The research queue

The problem register

Each problem below has a known answer that no system could deliver cheaply enough to matter. We file them by the kind of fix they need: engineering, when the bottleneck is distribution, scheduling or latency; system dynamics, when it is routing, incentives or verification.

P-01 ENG

Bloom's 2 Sigma Problem

Scalability of personalisation · Pure engineering

One-to-one mastery tutoring works; Bloom measured the effect at two standard deviations. It never scaled because expert attention costs too much to give everyone. That cost is what cheap computation now removes.

P-02 ENG

The Forgetting Curve

Spaced-retrieval bottleneck · Engineering · scheduling

Forgetting follows a predictable curve.
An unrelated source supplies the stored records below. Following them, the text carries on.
(** C4.  The colour is chosen by fixed thresholds on [percent], compared
    as floats: without inversion green below 60, yellow from 60 and below
    85, red from 85; with inversion red below 30, yellow from 30 and below
    75, green from 75.  The thresholds are exact: 59.9 is green, 60.0 and
    84.9 are yellow, 85.0 is red.  The colour chosen is the one the bar is
    drawn in. *)
Theorem drawProgressBar_color_thresholds :
  forall percent : float,
    (F32.ltb percent F32.f60 = true -> barColor percent false = GREEN)
    /\ (F32.leb F32.f60 percent = true -> F32.ltb percent F32.f85 = true ->
        barColor percent false = YELLOW)
    /\ (F32.leb F32.f85 percent = true -> barColor percent false = RED)
    /\ (F32.ltb percent F32.f30 = true -> barColor percent true = RED)
    /\ (F32.leb F32.f30 percent = true -> F32.ltb percent F32.f75 = true ->
        barColor percent true = YELLOW)
    /\ (F32.leb F32.f75 percent = true -> barColor percent true = GREEN)
    /\ (forall width invertColors,
           drawProgressBar percent width invertColors
           = "[" ++ barLoop (barColor percent invertColors)
                      (barPos percent width) (Z.to_nat width) 0
                 ++ "] " ++ show_fixed1 percent ++ "%")
    /\ (barColor (F32.of_tenths 599) false = GREEN
        /\ barColor F32.f60 false = YELLOW
        /\ barColor (F32.of_tenths 849) false = YELLOW
        /\ barColor F32.f85 false = RED)
    /\ (barColor (F32.of_tenths 299) true = RED
        /\ barColor F32.f30 true = YELLOW
        /\ barColor (F32.of_tenths 749) true = YELLOW
        /\ barColor F32.f75 true = GREEN).
Proof.
  intros percent. unfold barColor. cbn [negb].
  repeat split.
  - intros H. now rewrite H.
  - intros H60 H85. unfold F32.f60 in *.
    now rewrite (leb_not_ltb _ _ _ H60), H85.
  - intros H85. unfold F32.f85, F32.f60 in *.
    rewrite (leb_not_ltb_below 15728640 11141120 (-18) (-17) percent eq_refl H85).
    now rewrite (leb_not_ltb _ _ _ H85).
  - intros H. now rewrite H.
  - intros H30 H75. unfold F32.f30 in *.
    now rewrite (leb_not_ltb _ _ _ H30), H75.
  - intros H75. unfold F32.f75, F32.f30 in *.
    assert (Hlt : F32.ltb F32.f30 F32.f75 = true) by reflexivity.
    rewrite (leb_not_ltb_below _ _ _ _ percent Hlt H75).
    now rewrite (leb_not_ltb _ _ _ H75).
Qed.
(** ** Concatenation *)

Lemma append_nil_r (s : string) : s ++ "" = s.
Proof. induction s as [|c s IH]; cbn [append]; congruence. Qed.

Lemma concat_cons (x : string) (xs : list string) :
  String.concat "" (x :: xs) = x ++ String.concat "" xs.
Proof.
  destruct xs as [|y ys]; cbn [String.concat append].
  - now rewrite append_nil_r.
  - reflexivity.
Qed.

Lemma concat_app (xs ys : list string) :
  String.concat "" (xs ++ ys)
  = String.concat "" xs ++ String.concat "" ys.
Proof.
  induction xs as [|x xs IH]; [reflexivity |].
  change ((x :: xs) ++ ys)%list with (x :: (xs ++ ys))%list.
  now rewrite !concat_cons, IH, append_assoc.
Qed.

(** ** Rounding of binary32 operations

    Rounding to nearest never crosses a number of the format.  The lemmas
    below enclose the result of a conversion, a product and a quotient
    between two numbers [Lo * 2^g] and [Hi * 2^g] of the format
    ([Hi < 2^24]) that enclose the exact result. *)

Lemma digits2_pos_spec (p : positive) :
  2 ^ (Zpos (digits2_pos p) - 1) <= Zpos p < 2 ^ Zpos (digits2_pos p).
Proof.
  induction p as [p IH | p IH |]; cbn [digits2_pos].
  - rewrite Pos2Z.inj_succ.
    replace (Z.succ (Zpos (digits2_pos p)) - 1) with (Zpos (digits2_pos p))
      by lia.
    rewrite Z.pow_succ_r by lia.
    replace (Zpos (digits2_pos p))
      with (Z.succ (Zpos (digits2_pos p) - 1)) at 1 by lia.
    rewrite Z.pow_succ_r by lia. lia.
  - rewrite Pos2Z.inj_succ.
    replace (Z.succ (Zpos (digits2_pos p)) - 1) with (Zpos (digits2_pos p))
      by lia.
    rewrite Z.pow_succ_r by lia.
    replace (Zpos (digits2_pos p))
      with (Z.succ (Zpos (digits2_pos p) - 1)) at 1 by lia.
    rewrite Z.pow_succ_r by lia. lia.
  - cbn. lia.
Qed.

(** A non-negative integer below [2^k] has at most [k] digits. *)
Lemma Zdigits2_le (m k : Z) : 0 <= m -> 0 <= k -> m < 2 ^ k -> Zdigits2 m <= k.
Proof.
  intros Hm Hk Hlt. destruct m as [|p|p]; cbn [Zdigits2]; try lia.
  pose proof (digits2_pos_spec p) as [Hlo _].
  destruct (Z_le_gt_dec (Zpos (digits2_pos p)) k) as [|Hgt]; [assumption |].
  exfalso.
  assert (2 ^ k <= 2 ^ (Zpos (digits2_pos p) - 1))
    by (apply Z.pow_le_mono_r; lia).
  lia.
Qed.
A scheduler that times each review for the moment just before recall fails turns memory into something you can plan around.

P-03 SYS

The Proxy Trap

Goodhart's law of assessment · Cybernetics · incentives

Tie rewards to a test score and people optimise the score rather than the learning it stands for. The loop is wired to the wrong signal. The fix belongs in the incentive.

P-04 SYS

The Factory Model

Batch-processing rigidity · System dynamics

Sorting students by birth year is a routing policy borrowed from the factory floor, not a fact about how people learn. Route them by what they have actually mastered instead.

P-05 ENG

The Latency Problem

Feedback latency · Pure engineering

Homework set on Tuesday and returned on Friday closes the loop three days too late to be useful. Shortening that delay is a plumbing problem, not a teaching one.

3 d → 300 ms
P-06 SYS

The Signalling Problem

Credential–competency unbundling · Market design

Employers use the degree as a slow, expensive proxy for competence. Verifying specific skills directly is a matching problem, and a solvable one.

ENG Fixable by building the system: distribution, scheduling, latency. SYS Fixable by re-aligning the loop: routing, incentives, verification.